Not to mention how the varieties of this cereal across the major producers share roughly the same nutritionals: Post, Kellogg’s, General Mills (via Fiber One in the USA) and Nestle have their versions: Shredded Wheat, Mini-wheats, and Bite-Size, etc.
How does the version by Nestle, in UK, stand?
These aren’t the large ones by the way. Those are Shredded Wheats, each one the size of your hand, where the recommended serving is 2 for breakfast. The Honey Nut Shredded Wheats today are small, not “mini” like Kellogg’s Mini-Wheats, but about the size of a Gorilla’s thumbnail. (Or so I think, since it is substantially larger than mine, as seen below)
I should get into something I have termed the “wheat size” debacle. What is up with “bite-size”, “mini”, and regular shredded wheat. Kellogg’s in the USA actually distinguishes between these three, which I find incredibly odd. The main reasons I see for this are:
1) More Minis can fit a spoon
2) The Regular can effectively become a huge pillow of soaked-in-milk-goodness
3) The Bite-size are, truly, one per bite, and less more-ish, but more savoury.
4) Some like their cereal crushed. Minis solve that problem.
I’m not sure about whether others feel the same way, but those are my thoughts.
Back to Post’s Honey Nut Shredded Wheat:
Dry. They look like dried animal skins, tied into bundles. They are so dry, that eating them plain will indeed “shred” the insides of your mouth (as many have noted with Cap’n Crunch). I believe this one’s more potent though: it resembles twigs that are actually sharp on their ends.
Kid-friendly, Honey Nut Shredded Wheat is not. Note that you probably won’t have this problem with the large sized wheat biscuits, as those clearly can’t be eaten whole, in one bite.
In milk though, we get a different creature, at different times:
1-minute in: crisp internals, soggy external, but with the “honey nut” sugar crust still intact
5-minutes in: soggy mini pillow. Sugar crust intact, but otherwise soggy.

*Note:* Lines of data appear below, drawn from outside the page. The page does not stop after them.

(* ===== verification/Edge.v ===== *)
(** The edge of the application: src/app/middleware.py, src/app/errors.py and
    [_add_middleware] of src/app/main.py.

    An ASGI application is the tree of what it does: it receives messages,
    sends messages and returns or raises; what [receive] and [send] answer, an
    exception included, is a branch. Middleware rewrites the tree. Starlette is
    a parameter. *)

From stdpp Require Import base strings gmap list sorting pretty.
From Stdlib Require Import ZArith Lia Ascii.
From S2P Require Import Prelude Errors PyLib Session Templates.

(** ** ASGI *)

Definition headers : Set := list (string * string).

Inductive message : Set :=
| HttpRequest_ (body : string) (more_body : bool)
| HttpDisconnect
| ResponseStart (status : Z) (hs : headers)
| ResponseBody (body : string) (more_body : bool)
| OtherMessage (type : string).

(** What the metrics and the access log record of a request: one more in
    [HTTP_REQUESTS_TOTAL] under these labels, a duration (whose value is left
    out) in [HTTP_REQUEST_DURATION_SECONDS] under method and path, and a line. *)
Record Observation : Set := mkObservation { obs_method : string; obs_path : string; obs_status : Z }.

Inductive asgi : Type :=
| AReturn
| ARaise (e : exn)
| AReceive (k : res exn message -> asgi)
| ASend (m : message) (k : option exn -> asgi)    (* what [send] raises *)
| AObserve (o : Observation) (k : asgi).

Record Scope : Set := mkScope {
  sc_type : string; sc_method : string; sc_path : string; sc_headers : headers; sc_request_id : option string }.

Definition asgi_app : Type := Scope -> asgi.

(** Starlette: headers by lower-case name, and what a JSONResponse sends. *)
Record Starlette : Type := mkStarlette {
  hs_get : headers -> string -> option string;
  hs_set : headers -> string -> string -> headers;
  hs_setdefault : headers -> string -> string -> headers;
  json_headers : json -> headers;
  json_body : json -> string }.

You’d expect a bad review here – in terms of texture. But hey: it IS enjoyable, 5 minutes in, to bite through that honey-sweet crust, into that puffy wheat biscuit. The soggy characteristic is a strength, and not a weakness, in this cereal. Coupled with the sugar crust, you get something akin to “single-layered cream biscuit”, except in inversed-proportions: here the biscuit is the sugar crust, and the wheat, the cream.
You may say this is absolutely nuts. Well, that’s what I think, and if you feel the same way after reading this – yippee-kai-yeh, we’ve found kindred spirits in each other.

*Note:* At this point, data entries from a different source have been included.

(* ===== verification/Redaction.v ===== *)
(** What leaves the process for logs and error reports: src/app/logging_setup.py
    (masking of log records) and src/app/observability.py (scrubbing of Sentry
    events). *)

From stdpp Require Import base strings gmap list.
From Stdlib Require Import ZArith Lia Ascii.
From S2P Require Import Prelude Errors PyLib.

(** ** Python's [re], as far as the two patterns need it

    A pattern is a sequence of character classes with greedy quantifiers;
    [pmatch] answers what follows the match the backtracking search finds. *)

Record piece : Type := mkPiece { pc_class : ascii -> bool; pc_min : nat; pc_max : option nat }.
Definition pattern : Type := list piece.

(** One character of the class at least, as many as the rest [k] permits. *)
Fixpoint greedy (k : list ascii -> option (list ascii)) (p : ascii -> bool) (lo : nat) (hi : option nat)
    (s : list ascii) : option (list ascii) :=
  let stop := if Nat.eqb lo 0 then k s else None in
  match s with
  | c :: s' =>
      if p c && negb (bool_decide (hi = Some 0)) then
        match greedy k p (Nat.pred lo) (Nat.pred <$> hi) s' with Some rest => Some rest | None => stop end
      else stop
  | [] => stop
  end.

Fixpoint pmatch (r : pattern) (s : list ascii) : option (list ascii) :=
  match r with
  | [] => Some s
  | pc :: r' => greedy (pmatch r') (pc_class pc) (pc_min pc) (pc_max pc) s
  end.

(** [pattern.sub(repl, text)] for a pattern that does not match the empty text;
    [skip] characters still belong to the last match. *)
Fixpoint re_sub (r : pattern) (repl : list ascii) (skip : nat) (s : list ascii) : list ascii :=
  match s with
  | [] => []
  | c :: s' =>
      match skip with
      | S n => re_sub r repl n s'
      | O =>
          match pmatch r s with
          | Some rest => repl ++ re_sub r repl (length s' - length rest) s'
          | None => c :: re_sub r repl 0 s'
          end
      end
  end.

Definition re_plus (p : ascii -> bool) : piece := mkPiece p 1 None.
Definition re_one (p : ascii -> bool) : piece := mkPiece p 1 (Some 1).
Definition re_lit (c : ascii) : piece := re_one (fun x => bool_decide (x = c)).
Definition re_at_least (n : nat) (p : ascii -> bool) : piece := mkPiece p n None.
Definition re_maybe (c : ascii) : piece := mkPiece (fun x => bool_decide (x = c)) 0 (Some 1).

(** [\w] *)
Definition word_ch (c : ascii) : bool := ch_alpha c || ch_digit c || bool_decide (c = "_"%char).
Definition word_or (l : list ascii) (c : ascii) : bool := word_ch c || bool_decide (c ∈ l).
Definition digit_or (l : list ascii) (c : ascii) : bool := ch_digit c || bool_decide (c ∈ l).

Note though; without the sugar crust (I.e. Plain shredded wheat), I doubt you’d get the same experience. What’d be left would be one, soggy, mess.
Taste, however: plain. Drab. Nothing, cardboard (except for the sugar crust)
The wheat itself is so plain that it needs no description. Honestly. Maybe that’s why Plain Shredded Wheat is a “healthy cereal” then, owing to the restraint in added sugar.
Thank God for the sugar crust. If not for that, you’d have a tasteless cereal. It’s a simple amalgam of glazed sugar and nuts (hence: “honey nut”). The sweetness doesn’t quite resemble pure honey though; more like a malt sugar akin to Honey Stars and other cheaper self-professed “Honey” cereals.
Taste-wise: drab, saved by additional element.
Texture-wise: drab, saved by additional element.
I say again – If not for the sugar-crust, this would be a waste of calories.
However, the “Honey Nut” here adds a level of crisp-crunchiness, and the light taste of malt-sugar.
That, combined with the nutritionals and price, makes this cereal worth your while.